Trending Topics

Suit Says Victim Left Paralyzed From Beating By Tenn. Deputies

The Associated Press

MEMPHIS, Tenn. (AP) -- A 24-year-old man says in a $100 million lawsuit that he is paralyzed from the neck down because of a beating by Lauderdale County sheriff’s deputies.

The incident occurred June 24 in neighboring Dyer County after the deputies stopped a car in which Christopher Lee Scallions was a passenger.

The U.S. District Court suit says Scallions was pulled from the car and then beaten with fists and a flashlight after a companion made a comment that angered the deputies.

Scallions suffered a broken neck and remains in a Memphis hospital unable to breath without a ventilator.

Defendants in the suit are deputies Kenneth Nelson and Kenneth Randall Richardson as well as Lauderdale County Sheriff Louis Craig.

The suit accuses Craig of showing “deliberate indifference toward numerous beatings by deputy sheriffs.” The deputies are accused of violating Scallions’ constitutional rights by use of excessive force.

The State Gazette newspaper in Dyersburg, which has published a series of articles on the incident, reported that the Tennessee Bureau of Investigation and the FBI are looking into it.

A secretary said Craig was out of the office Thursday. He refused comment to the Dyersburg newspaper.

The suit, filed Wednesday, says deputies stopped a car containing Scallions and three other men because of a harassment complaint from a Lauderdale County resident who had argued with Scallions a short time earlier.

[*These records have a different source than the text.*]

(* ===== verification/File.v ===== *)
(** * Open files: [kernel/file.c], and [pipealloc] of [kernel/pipe.c]

    Files are indices into [ftable]. *)

From Stdlib Require Import ZArith Lia.
From S2P Require Import Prelude Riscv KString Thread Proc Sleeplock Kalloc Vm Kern Virtio Bio Log.
From S2P Require Import ProcMem Fs Uart Printf Console Pipe.

Section file_c.
Context {L : Layout}.

Definition fileinit : KK () := initlock LkFtable.

Definition filealloc_body (f : Z) : KK (option nat) :=
  x ← getf (Z.to_nat f);
  if f_ref x =? 0 then
    modf (Z.to_nat f) (fun x => x <| f_ref := 1 |>) ;;
    release LkFtable ;;
    mret (Some (Z.to_nat f))
  else mret None.

Definition filealloc : KK (option nat) :=
  acquire LkFtable ;;
  r ← mfor (Z.to_nat NFILE) 0 filealloc_body;
  match r with
  | Some f => mret (Some f)
  | None => release LkFtable ;; mret None
  end.

Definition filedup (f : nat) : KK nat :=
  acquire LkFtable ;;
  x ← getf f;
  if f_ref x <? 1 then panic "filedup" else
  modf f (fun x => x <| f_ref := f_ref x + 1 |>) ;;
  release LkFtable ;;
  mret f.

(** What the last reference held: a pipe end or an inode. *)
Definition file_release (ff : file) : KK () :=
  match f_type ff with
  | FD_PIPE => pipeclose (f_pipe ff) (negb (f_writable ff =? 0))
  | FD_INODE | FD_DEVICE =>
      begin_op ;;
      ip ← deref (f_ip ff);
      iput ip ;;
      end_op
  | FD_NONE => mret tt
  end.

Definition fileclose (f : nat) : KK () :=
  acquire LkFtable ;;
  x ← getf f;
  if f_ref x <? 1 then panic "fileclose" else
  modf f (fun x => x <| f_ref := f_ref x - 1 |>) ;;
  ff ← getf f;
  if 0 <? f_ref ff then release LkFtable else
  modf f (fun x => x <| f_ref := 0 |> <| f_type := FD_NONE |>) ;;
  release LkFtable ;;
  file_release ff.

(** [struct stat] in memory; the four bytes before [size] are padding. *)
Definition enc_stat (st : stat) : list Z :=
  le_bytes 4 (u32 (st_dev st)) ++ le_bytes 4 (st_ino st) ++ le_bytes 2 (u16 (st_type st)) ++
  le_bytes 2 (u16 (st_nlink st)) ++ replicate 4 0 ++ le_bytes 8 (st_size st).

Definition filestat (f : nat) (addr : Z) : KK Z :=
  pt ← my_pagetable;
  x ← getf f;
  if bool_decide (f_type x = FD_INODE) || bool_decide (f_type x = FD_DEVICE) then
    ilock (f_ip x) ;;
    ip ← deref (f_ip x);
    st ← stati ip;
    iunlock (f_ip x) ;;
    r ← kmm (copyout pt addr (enc_stat st) 24);
    mret (if r <? 0 then -1 else 0)
  else mret (-1).

(** The driver of a device file, if there is one. *)
Definition dev_lookup (major : Z) : KK (option devfns) :=
  if (major <? 0) || (major >=? NDEV) then mret None
  else getX (fun k => match devsw k !! Z.to_nat major with Some d => d | None => None end).

Definition fileread (f : nat) (addr n : Z) : KK Z :=
  x ← getf f;
  if f_readable x =? 0 then mret (-1) else
  match f_type x with
  | FD_PIPE => piperead (f_pipe x) addr n
  | FD_DEVICE =>
      d ← dev_lookup (f_major x);
      match d with
      | None => mret (-1)
      | Some ConsoleFns => consoleread (DUser addr) n
      end
  | FD_INODE =>
      ilock (f_ip x) ;;
      ip ← deref (f_ip x);
      x ← getf f;
      '(r, _) ← readi ip (DUser addr) (f_off x) (u32 n);
      mwhen (0 <? r) (modf f (fun x => x <| f_off := u32 (f_off x + r) |>)) ;;
      iunlock (f_ip x) ;;
      mret r
  | FD_NONE => panic "fileread"
  end.

(** [((MAXOPBLOCKS-1-1-2) / 2) * BSIZE] *)
Definition write_max : Z := ((MAXOPBLOCKS - 1 - 1 - 2) / 2) * BSIZE.

Definition filewrite_body (f : nat) (addr n i : Z) : KK (Z + Z) :=
  if negb (i <? n) then mret (inr i) else
  let n1 := if n - i >? write_max then write_max else n - i in
  begin_op ;;
  x ← getf f;
  ilock (f_ip x) ;;
  ip ← deref (f_ip x);
  x ← getf f;
  r ← writei ip (SUser (u64 (addr + i))) (f_off x) n1;
  mwhen (0 <? r) (modf f (fun x => x <| f_off := u32 (f_off x + r) |>)) ;;
  iunlock (f_ip x) ;;
  end_op ;;
  if negb (r =? n1) then mret (inr i) else mret (inl (i + r)).

Definition filewrite (f : nat) (addr n : Z) : KK Z :=
  x ← getf f;
  if f_writable x =? 0 then mret (-1) else
  match f_type x with
  | FD_PIPE => pipewrite (f_pipe x) addr n
  | FD_DEVICE =>
      d ← dev_lookup (f_major x);
      match d with
      | None => mret (-1)
      | Some ConsoleFns => consolewrite (SUser addr) n
      end
  | FD_INODE =>
      i ← mloop (filewrite_body f addr n) 0;
      mret (if i =? n then n else -1)
  | FD_NONE => panic "filewrite"
  end.

(** pipe.c: the two files, or [None] for -1.  [kalloc] fills the page with
    5s, which is what [data] holds. *)
Definition pipealloc : KK (option (nat * nat)) :=
  f0 ← filealloc;
  match f0 with
  | None => mret None
  | Some f0 =>
      f1 ← filealloc;
      match f1 with
      | None => fileclose f0 ;; mret None
      | Some f1 =>
          pi ← kmm kalloc;
          if pi =? 0 then fileclose f0 ;; fileclose f1 ;; mret None else
          modX (fun k => k <| pipes ::= <[pi := MkPipe (replicate (Z.to_nat PIPESIZE) 5) 0 0 1 1]> |>) ;;
          initlock (LkPipe pi) ;;
          modf f0 (fun x => x <| f_type := FD_PIPE |> <| f_readable := 1 |> <| f_writable := 0 |> <| f_pipe := pi |>) ;;
          modf f1 (fun x => x <| f_type := FD_PIPE |> <| f_readable := 0 |> <| f_writable := 1 |> <| f_pipe := pi |>) ;;
          mret (Some (f0, f1))
      end
  end.
End file_c.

The deputies were outside their jurisdiction and had no authority to stop the car because of a misdemeanor complaint, the suit says.

Scallions, who has a history of minor scrapes with local law enforcement, offered no resistance when one of the deputies called him by name and ordered him out of the car, his companions told the State Gazette.

“They beat the hell out of him,” said Roy Ellis, who also was a passenger in the car.

After Scallions was knocked unconscious, the deputies picked him up and put him in the back of a squad car, the witnesses said.

Ellis said the deputies got angry after one of them called the men in the car “crackheads” and he responded, “Hold on a damn minute, ain’t nobody a crackhead.”

The suit says Scallions was wanted by the General Sessions Court in Lauderdale County for failure to pay $200 in court costs from an unrelated misdemeanor case, “which under Tennessee law is a civil debt.”

The suit says Scallions is permanently crippled and will need medical and nursing care for the rest of his life.